Es gibt noch einen anderen Punkt, der aus meiner Sicht sehr wichtig ist. Vor der Reform hat sich das Arbeitsamt überhaupt nicht für die Sozialhilfeempfänger interessiert. Es hat versucht, seine Leute zu vermitteln, aber nicht die Sozialhilfeempfänger, für die gar keine Stellenangebote da waren. Jetzt ist es so, dass die Arbeitsverwaltung engagiert ist und möchte, dass auch jemand, der längere Zeit arbeitslos ist, einen Bildungsgutschein oder einen Einstellungszuschuss bekommt, genauso wie jemand, der erst kurze Zeit arbeitslos ist. Das sind deutliche Verbesserungen für alle Betroffenen.

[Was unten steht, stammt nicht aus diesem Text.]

(** When all ids of the tree are in use the second turn has one layer more. *)
Lemma build_full fuel ptr idp M n start : ctx_ok idp M n -> 0 <= start < B (layers idp) ->
  (forall x, 0 <= x < B (layers idp) -> M x <> None) ->
  exists v idp', build_up (S (S fuel)) ptr idp start = Some (v, idp') /\ allocated start ptr M n v idp'.
Proof.
  intros [Hsp Hcase] Hst Hall. pose proof (B_pos (layers idp)) as HB. destruct Hcase as [(Htop & Hlay & Hempty)|HT].
  { exfalso. by apply (Hall 0); [lia|]. }
  pose proof (to_layers _ _ _ HT) as HL. set (L := layers idp) in *.
  assert (HL6 : (L <= 6)%nat).
  { apply Nat.nlt_ge. intros Hgt. replace L with 7%nat in * by lia. apply (Hall (2 ^ 31)); [change (B 7) with (2 ^ 35); lia|].
    apply (to_outside _ _ _ HT). lia. }
  assert (Hmax : B L <= 2 ^ 30) by (apply (B_mono L 6); lia).
  pose proof (grow_ok (MAX_LEVEL - L) 0 idp start L (top idp) n M HT eq_refl I Hsp) as Hg.
  assert (Hgrow : grow (MAX_LEVEL - L) 0 idp start L (top idp) = (Some (top idp, L), idp)).
  { destruct (MAX_LEVEL - L)%nat; [done|]. cbn [grow]. unfold IDR_BITS. rewrite Z.mul_comm, Z.shiftl_1_l. fold (B L).
    by rewrite (proj2 (Z.leb_gt (B L) start)) by lia. }
  set (idp2 := set_top (top idp) idp).
  assert (Hstep : build_up (S (S fuel)) ptr idp start = build_up (S fuel) ptr idp2 (B L)).
  { rewrite (build_up_tree (S fuel)) by (by apply (tree_not_null _ _ _ HT)). fold L. rewrite Hgrow.
    rewrite (sub_alloc_full (Idr (top idp) (id_free idp) L (id_free_cnt idp)) ptr L M start HT eq_refl HL6 Hst Hall).
    cbn [mbind option_bind]. by rewrite i32_id by lia. }
  rewrite Hstep. destruct (build_once fuel ptr idp2 M n (B L)) as (v & idp' & Hrun & Hal).
  - split; [done | by right].
  - lia.
  - by right.
  - exists v, idp'. split; [done|].
    assert (Hx : forall x y, start <= x < y -> (forall z, B L <= z < y -> M z <> None) -> M x <> None).
    { intros x y Hx Hz. destruct (Z.lt_ge_cases x (B L)); [apply Hall; lia | apply Hz; lia]. }
    destruct Hal as [(Hv & Hm & Hu & Hc)|(-> & Hc & [Hu|Hu])]; [left | right..].
    + split_and!; [lia | lia | done | | done]. intros x Hxv. by apply (Hx x v).
    + split_and!; [done | done | left]. intros x Hxv. by apply (Hx x (2 ^ 31)).
    + split_and!; [done | done | by right].
Qed.
(** * go-sccp: SCMG and UDT codecs and the subsystem state manager

    A shallow embedding of the SCMG codec, of the UDT codec of [udt.go]
    (Unitdata PDUs with their relative pointers) and of the subsystem
    registry of [sccp.go] with the state methods that come with the SCMG
    codec, followed by the properties the specification states about
    them.

    Conventions.  A Go [uint8]/[uint16]/[int] is a [Z]; the places where
    the source truncates are written out with [uint8].  A byte slice is
    a [list Z].  A method that mutates its receiver (or the buffer it was
    handed) and returns an [error] is a computation in the monad [M]
    below: the state is threaded through, and stays as it was left when
    the method returns early. *)

From Stdlib Require Import ZArith Lia.
From stdpp Require Import base list strings pretty gmap fin_maps.

Local Open Scope Z_scope.

(** ** Errors, results and the state monad *)

Inductive error : Type :=
| ErrUnexpectedEOF                     (* io.ErrUnexpectedEOF *)
| ErrProtocolClassNil                  (* "protocol class is nil" *)
| ErrInvalidProtocolClass (class : Z)  (* "invalid protocol class %d for UDT message" *)
| ErrEntryNotFound (pc ssn : Z)        (* "SSN entry not found: PC=%d, SSN=%d" *)
| ErrNotLocal.                         (* "cannot change state of remote subsystem" *)

(** [Panic] stands for a Go run-time panic (index or slice bounds out of
    range, nil dereference). *)
Inductive result (A : Type) : Type :=
| Ok (a : A)
| Err (e : error)
| Panic.
Arguments Ok {A} a.
Arguments Err {A} e.
Arguments Panic {A}.

Definition M (S A : Type) : Type := S → S * result A.

Definition ret {S A} (a : A) : M S A := λ s, (s, Ok a).
Definition fail {S A} (e : error) : M S A := λ s, (s, Err e).
Definition panic {S A} : M S A := λ s, (s, Panic).
Definition bind {S A B} (m : M S A) (k : A → M S B) : M S B :=
  λ s, match m s with
       | (s', Ok a) => k a s'
       | (s', Err e) => (s', Err e)
       | (s', Panic) => (s', Panic)
       end.
Definition get {S} : M S S := λ s, (s, Ok s).
Definition modify {S} (f : S → S) : M S unit := λ s, (f s, Ok tt).
(** A pure, fallible read lifted into the monad. *)
Definition lift {S A} (r : result A) : M S A := λ s, (s, r).

Notation "'do' x <- m ; k" := (bind m (λ x, k))
  (at level 10, x name, m at level 100, k at level 200, only parsing).
Notation "m ;;; k" := (bind m (λ _, k))
  (at level 100, k at level 200, right associativity, only parsing).

(** ** Octets and slices *)

Definition uint8 (x : Z) : Z := x mod 256.

Definition is_uint8 (x : Z) : Prop := 0 ≤ x < 256.
Definition is_uint16 (x : Z) : Prop := 0 ≤ x < 65536.

Definition len (b : list Z) : Z := Z.of_nat (length b).

(** [b[i]] as a read: out of range panics. *)
Definition index (b : list Z) (i : Z) : result Z :=
  if 0 <=? i then
    match b !! Z.to_nat i with Some x => Ok x | None => Panic end
  else Panic.

(** [b[i] = v]. *)
Definition store (i v : Z) : M (list Z) unit :=
  λ b, if (0 <=? i) && (i <? len b)
       then (<[Z.to_nat i := v]> b, Ok tt) else (b, Panic).

(** [b[lo:hi]] (the capacity of a buffer is its length). *)
Definition slice (b : list Z) (lo hi : Z) : result (list Z) :=
  if (0 <=? lo) && (lo <=? hi) && (hi <=? len b)
  then Ok (take (Z.to_nat (hi - lo)) (drop (Z.to_nat lo) b))
  else Panic.

(** The buffer after the octets [s] were written through a slice that
    starts at [lo]: a slice shares its array with the buffer. *)
Definition splice (b : list Z) (lo : Z) (s : list Z) : list Z :=
  take (Z.to_nat lo) b ++ s ++ drop (Z.to_nat lo + length s)%nat b.

(** Hands [b[lo:hi]] to a writer and keeps what it wrote. *)
Definition with_slice {A} (lo hi : Z) (w : list Z → result (list Z * A))
  : M (list Z) A :=
  λ b, match slice b lo hi with
       | Ok s =>
           match w s with
           | Ok (s', a) => (splice b lo s', Ok a)
           | Err e => (b, Err e)
           | Panic => (b, Panic)
           end
       | Err e => (b, Err e)
       | Panic => (b, Panic)
       end.

(** [encoding/binary], little endian. *)
Module LittleEndian.

Definition PutUint16 (s : list Z) (v : Z) : result (list Z * unit) :=
  if 2 <=? len s
  then Ok (<[1%nat := uint8 (v ≫ 8)]> (<[0%nat := uint8 v]> s), tt)
  else Panic.

Definition Uint16 (s : list Z) : result Z :=
  match s !! 0%nat, s !! 1%nat with
  | Some lo, Some hi => Ok (Z.lor lo (hi ≪ 8))
  | _, _ => Panic
  end.
(* ===== verification/Prelude.v ===== *)
(** * Verification of [validate.js]: the structure validator

    The program is one Node.js script, [src/validate.js].  It reads the file
    [CLARIFICATION_REQUEST.md] as UTF-8 text (line 5), walks a fixed array of
    six section names (lines 7-14), throws [Error("Missing section: <name>")]
    at the first name that is not a substring of the text (lines 16-20), and
    otherwise prints [Structure validation passed] (line 22).  Nothing is
    caught: an error thrown by the read or by the loop ends the process with
    status 1, a normal end gives status 0.

    ** The model

    The script is embedded as Rocq functions.  A JavaScript String is the
    list of its UTF-16 code units, a byte or code unit is a [Z] with its
    range stated as a predicate, indices and lengths are [nat].  A statement
    evaluates to a completion, [Normal a] or [Throw e]; a statement that
    touches the host is a function from a world (file system and standard
    output) to a world and a completion.  The built-ins the script calls are
    modelled from their specifications (ECMAScript for [includes] and the
    template literal, the Encoding Standard for the UTF-8 decoder, Node's
    documentation for the errors of [fs.readFileSync]) at the line that
    calls them.

    ** Files, in dependency order

    - [Prelude] (this file): the theory every other file shares.
      Contiguous occurrence in lists ([occurs_at v w i], [v `infix_of` w])
      with its order structure and decision procedure; [unlines]; the
      relation [blocks P l1 l2] between two lists that agree on the elements
      satisfying [P] and differ by runs of other elements, which carries the
      proof that decoding keeps ASCII text; the hint databases [occ] and
      [js_simpl] and the tactics [case_test] and [by_compute].
    - [Overlap]: words that cannot overlap ([overlap], [clash], [apart],
      [holds]) and the counting lemmas: a text holding every word of such
      a family is at least as long as all of them together, and if it is no
      longer it is the words laid end to end in some order.
    - [JsString]: String values; [lit] (a string literal), [substring],
      [template] (the template literal of line 18), with length and
      well-formedness lemmas.
    - [Completion]: [js_error] (an Error object: message and optional
      [code]), [new_Error] and [Throw] (line 18), the completion monad and
      [for_of] (the loop statement of line 16) with the lemmas that say when
      a loop completes normally and what it throws.
    - [Utf8]: the decoding that [readFileSync(..., "utf8")] performs, as the
      Encoding Standard's decoder in replacement mode ([handler],
      [decode_from], [finish]) followed by [utf16_units].  Theorems: a run
      of ASCII code units occurs in the decoded text exactly when it occurs
      among the bytes, for arbitrary bytes; the decoder emits only Unicode
      scalar values.  The invariant [state_ok] bounds the partial code point
      of an open sequence.
    - [Utf8Length]: the size of the text read.  Theorem: the decoded text
      has at most as many code units as the file has bytes and at least a
      third as many, by two potentials of the decoder's state ([open],
      [pending]).
    - [Utf8Encode]: the encoder of the Encoding Standard
      ([utf8_encode_cp], [utf8_encode]): what [console.log] (line 22) does
      to the line it writes, and the reference the decoder is checked
      against.  Theorems: decoding the encoding of any sequence of scalar
      values gives the sequence back, with no replacement character; a byte
      sequence decodes without one exactly when it is such an encoding.
      A byte order mark is decoded as U+FEFF ([utf8_decode_bom]).
    - [Utf16]: the code points of a String ([code_points], a lone surrogate
      read as U+FFFD), well-formed Strings ([is_well_formed]) and
      [utf8_write], the bytes of a String.  Theorems: the text read from
      any file is a well-formed String; a String written and read back is
      itself exactly when it is well-formed.
    - [StringSearch]: [includes] as called on line 17 ([includes_from] with
      the position clamp, [StringIndexOf], [StringIndexOf_from]).  The
      interface [Includes] states what the validator needs of it (true
      exactly on [infix_of]); [ecma_includes] discharges it.  Theorems:
      [StringIndexOf] returns the least occurrence at or after the start
      index; [includes] agrees with the reference search [infix_ofb].
    - [Validator]: [requiredSections] (lines 7-14), [check_section] (lines
      17-19), [check_sections] (lines 16-20), [missing_section_message]
      (line 18), proved against the interface [Includes].  Theorems: the
      loop passes exactly when every name occurs; it throws exactly the
      error of the first missing name; containment is all that is tested;
      the test is exact, for letter case ([to_lower], [to_upper]) and for
      spaces; the six names are independent (none occurs in a document
      made of the others) and each can be the one reported; a passing
      document has at least 141 code units, and those of exactly 141 are
      the orderings of the six names.
    - [Machine]: the same loop one iteration at a time, as the relation
      [step] over [Checking i | Succeeded | Failed name] and the functions
      [next] and [run].  Theorems: refinement to [check_sections],
      termination within [length sections + 1] iterations, and the
      invariant of reachable states.
    - [Node]: the world ([fs] as a map from paths to [File readable data],
      [Directory] or [Unavailable code desc syscall], a node on which the
      system reports the given error; [stdout] as the lines written),
      programs over a world, [uv_exception], [read_file] and
      [readFileSync] (line 5) with the errors ENOENT, EISDIR, EACCES and
      the error of an unavailable node, [console_log] (line 22),
      [write_line] and [stdout_bytes] (standard output as bytes).
    - [Script]: [script_with] and [script] (lines 5-22), [exit_status] and
      [run_process] (what Node does with an uncaught error), and the
      validator's contract [validates] / [validate] over the outcomes
      [Success | MissingSectionError name | FileAccessError].  Theorems: the
      script meets the contract; status 0 exactly when the document is
      readable and holds all six names; the error of a missing document,
      and of every other failure of the read, with the shape of its
      message; the run is repeatable, changes no file and writes exactly
      the success line, as 28 bytes; the verdict is a function of the
      file's bytes, the same with and without a byte order mark, and the
      same as the loop's on a text written to the document; a file that
      passes has at least 141 bytes, and those of exactly 141 are the
      orderings of the six names.
    - [Events]: the script once more, as an interaction tree
      ([script_tree_with]) over the two calls it makes to its host
      ([hostE]: [ReadFileSync], [ConsoleLog]), with nothing assumed of the
      host's answers.  [runs] gives the complete traces of a tree.
      Theorems: every run is one read, first, and one log exactly when the
      read returned a text on which the loop completes; what a run reports
      for each answer of the read, by the first name missing from the
      text.  This file loads the ITree library and none of stdpp's
      notations.

    ** Bounds

    No fuel is chosen anywhere.  The search of [StringIndexOf] is a
    structural recursion on the number of candidate positions,
    [S len - searchLen - fromIndex], which is the count of the indices [i]
    with [fromIndex <= i <= len - searchLen] the standard ranges over; the
    loop is a structural recursion on the array; the decoder is a structural
    recursion on the bytes.  [run n] of the machine takes an iteration
    count, and [machine_terminates] shows that [length sections + 1] and
    any larger count reach the terminal state.  The recursions of [Utf16]
    and of the converse round trip of [Utf8Encode] that consume one or two
    code units, or one to four bytes, at a time are proved by induction on
    the length of the input.

    ** Not modelled

    The limits of Node.js on the size of a file read at once and on the
    length of a String (the errors ERR_FS_FILE_TOO_LARGE and
    ERR_STRING_TOO_LONG): [read_file] decodes a readable file of any size,
    so what is proved of a readable document holds below those limits.
    Module resolution of [require("fs")] (line 3): the name is that of a
    built-in module, which the host binds before it looks at any file, and
    the binding is used once, on line 5, where [readFileSync] stands for
    it.  The text Node prints on standard error for an uncaught error: it
    is the host's, with a stack trace that depends on the version and the
    place of the script; the run keeps the status and the Error object.
    Resolution of the relative path against the working directory and
    through symbolic links: the world is indexed by the path as written,
    and what resolution can end in is a node of the world (a file, a
    directory, nothing, or [Unavailable] with the error the system
    reports, such as ELOOP).  The TypeError [includes] throws for a RegExp
    argument: the argument is always a String here.

    ** Further work

    The size limits of the read, as a bound on [File] nodes in the world
    of [Node].  Of [src/validate.js] itself nothing is left: lines 5 to 22
    are definitions of the development, line 3 is the binding above, and
    the other lines are the comment and blank lines. *)

From stdpp Require Import base tactics decidable option list numbers sets.

Declare Scope occ_scope.
Delimit Scope occ_scope with occ.
Open Scope occ_scope.
(** ** A document written from a text *)

(** C17: writing a text and validating it.  When the document holds the
    UTF-8 bytes written for a String, any String, the run completes as the
    loop does on that String: encoding, file, decoding and loop compose to
    the check of the text itself, and a lone surrogate, which is written
    as U+FFFD, changes nothing for the six names. *)
Theorem script_on_written_text w text :
  wf_string text →
  fs w !! document_path = Some (File true (utf8_write text)) →
  (script w).2 = check_sections includes requiredSections text.
Proof.
  intros Hcu Hd. unfold script. rewrite script_with_run, Hd. simpl.
  rewrite utf8_decode_write by done.
  rewrite <-(check_sections_blocks text) by apply code_points_units_blocks.
  by destruct (check_sections includes requiredSections text) as [[]|e].
Qed.

Lemma script_on_written_text_witness :
  (script (mkWorld {[ document_path :=
                        File true (utf8_write (lit "Title " ++ [0xD83D; 0x41]%Z)) ]}
             [])).2
  = check_sections includes requiredSections (lit "Title " ++ [0xD83D; 0x41]%Z).
Proof. apply script_on_written_text; [compute_done|reflexivity]. Defined.

(* ===== verification/_CoqProject ===== *)
-Q . S2P
Prelude.v
JsString.v
Config.v
LibGraph.v
PlanGraph.v
PlanGraphCycles.v
PlanGraphLayers.v
PlanGraphLayout.v
Api.v
Designer.v
DesignerPlaces.v
DesignerSession.v
ValidateGraph.v
WorkflowRules.v
DesignerFlow.v
JsDate.v
DayText.v
Scale.v
ScaleFacts.v
ApiPlan.v
Views.v
ViewsFacts.v
PlanPieces.v
PlanPiecesFacts.v
DashFilter.v
BoardFilter.v
Duration.v
Calendar.v
CalendarFacts.v
Week.v
DashChart.v
DashBurndown.v
Features.v
Client.v
QueryClient.v
Overlay.v
Format.v
Guide.v
Catalogue.v
Markdown.v
MarkdownFacts.v
MarkdownTrip.v
IssueForms.v
PlanTimeline.v
PlanTimelineFacts.v
Paging.v
Access.v
PlanPage.v
Doors.v
Search.v
Themes.v
ThemeEditor.v
Preferences.v
Board.v
Kit.v
Palette.v
Automation.v
Labels.v
Lanes.v
Desk.v
DeskForms.v
Portal.v
Bulk.v
Arrange.v
Resources.v
Charts.v
Widgets.v
Import.v
ProjectTemplates.v
Holidays.v
SprintPlanning.v
TimeLog.v
SecondFactor.v
Transitions.v
Description.v
Editor.v
Conversation.v
Releases.v
IssueActions.v
Accounts.v
(* ===== verification/Prelude.v ===== *)
(** * The Armature web client: a verification development

    Armature is an issue tracker: a server in Go and a client in TypeScript under
    [src/web].  This development models the client's own logic, the modules of
    [web/src/lib], [web/src/features] and [web/src/api] that compute rather than
    draw, and proves what makes each of them correct.  Some checks of the server
    are modelled too, because what the client promises is about them: of a
    workflow, of a move through one, of an edit that began from an older copy, of a
    quoted literal in a query, of the question a chart asks, of the columns and
    people of an import, and of a project template.

    ** How the program is put together, and which file models what

    The client's pages call pure modules for what they show, and request hooks
    for what they change.  A component that keeps state is a state machine here: a
    record of what it keeps, an inductive type of what may happen to it, answers of
    the server among them, and a step.  Every definition has the name and the
    branches of the function it stands for.

    Foundations:
    - [Prelude] (this file): the language's insertion-ordered maps and sets, its
      stable sort under a comparator ([Comparator]), slices, and their lemmas;
    - [JsString], [JsDate]: the language's strings and dates in UTC, as far as the
      code calls them;
    - [Config]: the constants of [config.ts] the models read;
    - [Api], [ApiPlan]: the records of [api/*.ts] and JSON values;
    - [DayText]: days as the API writes them.

    The plan ([features/plan]):
    - [PlanGraph]: [graph.ts], the drawn dependency graph: the depth-first walk,
      Kahn's queue, the row sweeps, the boxes.  [PlanGraphCycles],
      [PlanGraphLayers] and [PlanGraphLayout] prove that it ends, dashes exactly
      edges that close circles, gives each issue the column of its longest path
      and a box of its own;
    - [LibGraph]: [lib/graph.ts], shared with the workflow drawing: two edges
      between the same boxes never coincide;
    - [Scale], [ScaleFacts]: [scale.ts], dates and pixels, ticks, drags;
    - [Views], [ViewsFacts]: [views.ts], filters, counts and the views' rows;
    - [PlanPieces], [PlanPiecesFacts]: the page's smaller modules: load, auto
      plan, drops, warnings, markers, layout, settings;
    - [PlanTimeline], [PlanTimelineFacts]: [Timeline.tsx] and [AddRow.tsx], the
      calendar with every gesture on it: bars dragged and stretched, links drawn,
      rows reordered, issues added, each handler run in the closure of the
      rendering it was attached by;
    - [PlanPage]: [routes/plan.tsx], what the address, the proposal of an automatic
      plan and the undo are of.

    Workflows ([features/workflows/designer]):
    - [Designer], [DesignerPlaces], [DesignerSession]: [graph.ts], every edit of
      a design, with the invariant of every design that can be reached, what
      opening and saving keep, and where statuses are put;
    - [ValidateGraph], [WorkflowRules]: the server's checks
      ([internal/workflow/graph.go], [rules.go], [admin.go]) of a graph, of the rules
      on its transitions and of its name, and the editor of those rules; what the
      designer calls free of problems the server accepts;
    - [DesignerFlow]: [flow.ts], what the graph library is given.

    Dashboards, boards, calendars, time:
    - [DashFilter]: [features/dashboard/filter.ts] and the server's scan of a
      quoted literal ([internal/nql/lexer.go]); the address and the query;
    - [DashChart], [DashBurndown]: the chart widget and the burndown;
    - [Charts]: the shapes the other charts are drawn as, bands stacked to a whole;
    - [Widgets]: a chart widget's settings and the dashboard's filter, against the
      server's check of a question ([internal/report/chart.go]);
    - [Board], [Lanes], [BoardFilter]: [features/board]: cards dragged between
      columns, the columns' editor, the quick filter;
    - [Calendar], [CalendarFacts], [Week]: [features/calendar] and [lib/week.ts];
    - [Resources]: [features/resources], cells and the window of weeks;
    - [Holidays]: the table of a calendar's days off;
    - [Releases]: versions, parts of a project and milestones;
    - [SprintPlanning]: the cards of a project's sprints and their requests;
    - [Duration], [Format]: times as people write and read them;
    - [TimeLog]: the cells of an issue's times and both of its forms.

    Issues:
    - [IssueForms]: the new issue's form and what it sends, forms seeded from the
      server, kept drafts, custom fields' values, recent queries;
    - [Markdown], [MarkdownFacts], [MarkdownTrip]: [features/editor/markdown.ts]
      and [schema.ts], both converters and the round trip between them;
    - [Editor]: [features/editor/Editor.tsx], two faces of one document, and the
      switch every editor of a page hears;
    - [Description]: [Description.tsx], a description several people write at once,
      with the server's check of a stale edit ([internal/issue/stale.go]);
    - [Conversation]: [IssueActivity.tsx], comments, their form and its draft;
    - [Transitions]: [TransitionBar.tsx], moving an issue through its workflow, with
      the server's validators ([internal/workflow]);
    - [IssueActions]: parents and children, copies and moves of an issue;
    - [Labels]: [LabelInput.tsx], the box labels are typed into;
    - [Bulk]: [features/filters], the bar that changes many issues at once and the
      dialog that moves them to another project;
    - [Arrange]: [features/arrange] and [DashboardGrid.tsx], orders sent whole;
    - [Automation]: [features/automation], the editor and the panel of rules;
    - [Import]: [features/import], a file tried dry and then imported, and the
      server's check of its columns and people ([internal/csvio]);
    - [ProjectTemplates]: the editor of project templates, against the server's
      checks ([internal/template/stored_write.go]), the taken name among them.

    The service desk ([features/desk] and its routes):
    - [Desk]: what its agents set up: categories, domains, hours, clocks;
    - [DeskForms]: its forms, the door that mails a code, the queue, the rating;
    - [Portal]: [routes/portal.tsx], raising a request with its files.

    The shell of the client:
    - [Features]: a project's features and the addresses of its settings;
    - [Client], [QueryClient]: [api/client.ts], [lib/queryClient.ts] and
      [api/mutation.ts]: what a response becomes, and a state machine of what is
      heard of failures;
    - [Paging]: [Pager.tsx], [ListSearch.tsx] and the list of grants;
    - [Access]: [features/access], the grid of roles and what may be ticked;
    - [Doors]: links from outside, secrets in them, devices;
    - [SecondFactor]: the forms of the second step of signing in;
    - [Accounts]: the tables of accounts, projects, webhooks and connected apps;
    - [Search], [Palette]: the query bar with its completions, the quick search;
    - [Guide], [Catalogue]: [features/guide], questions and their best answers,
      and what there is to answer with;
    - [Themes], [ThemeEditor], [Preferences]: a theme's stylesheet, its editor,
      and what the browser keeps for its reader;
    - [Overlay], [Kit]: [components/ui], the stack that hands Escape out, panels
      beside their anchors, toasts, menus, tabs, mentions, dates.

    ** What the theorems show

    Each file's theorems that are marked with a claim are its results; the rest
    are the library they stand on.  By kind:
    - invariants over every reachable state: designs, seeded forms, the requests of
      the calendar, what an editor tells its form whichever face is shown, the page's
      theme, rules saved as every control of their form shows them, arrangements;
    - safety: dashed edges are exactly ones that close circles, drops keep the plan
      free of them, nobody's text is overwritten unseen, the administration stays with
      its administrators, what is imported was tried dry first (but for the races its
      theorem names), a code goes in only
      where it was mailed, nothing breaks out of its place in a stylesheet;
    - refinements: what the client lets through against what the server accepts
      (workflows with their rules, moves, charts' settings, imports' columns,
      templates; a name taken on the server, which no client can know, is named as
      the refusal it is), the Escape stack against the newest open overlay, the
      portal's calls against a request raised once with exactly its files, and the
      one way there is to raise it twice;
    - round trips: documents of the kind [MarkdownTrip.blocks_ok] describes through
      markdown, saved workflows in the order of their statuses, filters through the
      address, durations;
    - functional behaviour: layouts, drags, drops, completions, what a new issue and
      a bulk change send, value for value, against a reading of the answers or of the
      events alone;
    - termination of every loop, bounds of what is drawn, errors (responses, refused
      steps) and liveness (a failed change is heard).

    A theorem whose name says that something is lost, undone or forgotten is about a
    run the code does not handle; such runs are proved where they were found, so that
    a change of the code shows.

    ** Conventions

    State is passed explicitly; what a module keeps between calls is a record.  A
    [Map] or an object used as one is an association list in the order its keys
    were first set.  Integers are [Z], other numbers exact rationals ([Q]), and a
    double is modelled as one ([Views.Binary64]) where a result depends on rounding.
    Texts are sequences of Latin-1 units.  The points of a band's outline are not
    rounded as they are when they become the text of a path.  What the code takes from the browser or
    from a library is a class or an argument: collation, time zones, formatters,
    JSON, square roots; each has an instance the witnesses run on.

    Loops that are not structural take fuel, and a lemma shows it is enough: the
    walk and the queue of [PlanGraph] take as many turns as there are nodes and
    edges, a search for a free row as many as there are boxes to pass, the readers
    of markdown as many as there are units left.  Theorems are about the functions
    with that fuel, so they say that a result is produced.

    ** What is not modelled

    Markup, and with it the pages and the elements that only lay out what they are
    given; the request hooks, which name an address and a cache key each; the
    drawing of moving pictures; the forms of signing in but for the links, secrets
    and second steps; the pages of teams and git, whose state is a field or two over a
    hook; the rich face of the editor, which is a library's; the catalogues of sentences; what is
    generated; and the server but for the checks above.  Within the parts modelled:
    what leaving the portal's page does to a request on its way, a dashboard's undo
    of a widget taken off, the desk's switches and the goals of its policies, and
    everything the browser lays out itself. *)

From Stdlib Require Import ZArith QArith Qround Qminmax Lqa Ascii String.
From stdpp Require Import base sets list strings sorting relations gmap.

An einigen Stellen haben wir eine Entbürokratisierung. Man muss nicht mehr auf das Amt gehen, um eine Waschmaschine oder einen Schrank zu beantragen, sondern man bekommt so etwas jetzt als pauschale Leistung.
Herr Kollege Hahn, Sie sind auf Roland Koch eingegangen. Ich glaube, da gibt es manches Missverständnis in der Debatte. Er hat nicht gesagt, dass jeder Arbeitslose faul ist. Wenn Sie das Interview lesen, werden Sie feststellen, dass er gesagt hat, es gibt sehr viele, die sich bemühen, aber es gibt einige, die sich nicht bemühen. Wenn wir in uns selbst hineinfragen, werden wir die gleiche Antwort geben können. Wir kennen sehr viele, die sich um eine Arbeit bemühen, aber man kennt auch den einen oder anderen, der sich mit Hartz IV eingerichtet hat. Kollege Wowereit in Berlin hat sich die Frage vor wenigen Tagen auch gestellt. Diese Frage stellen sich doch auch die Menschen bei uns im Land. Zweifelsohne – die Mehrheit bemüht sich, aber sehr viele Menschen, die morgens früh aufstehen müssen, um auf Arbeit zu gehen, kennen in ihrem Umfeld Leute, die zu Hause sind und sich nicht bemühen. Über dieses Problemfeld einmal zu sprechen ist wohl legitim.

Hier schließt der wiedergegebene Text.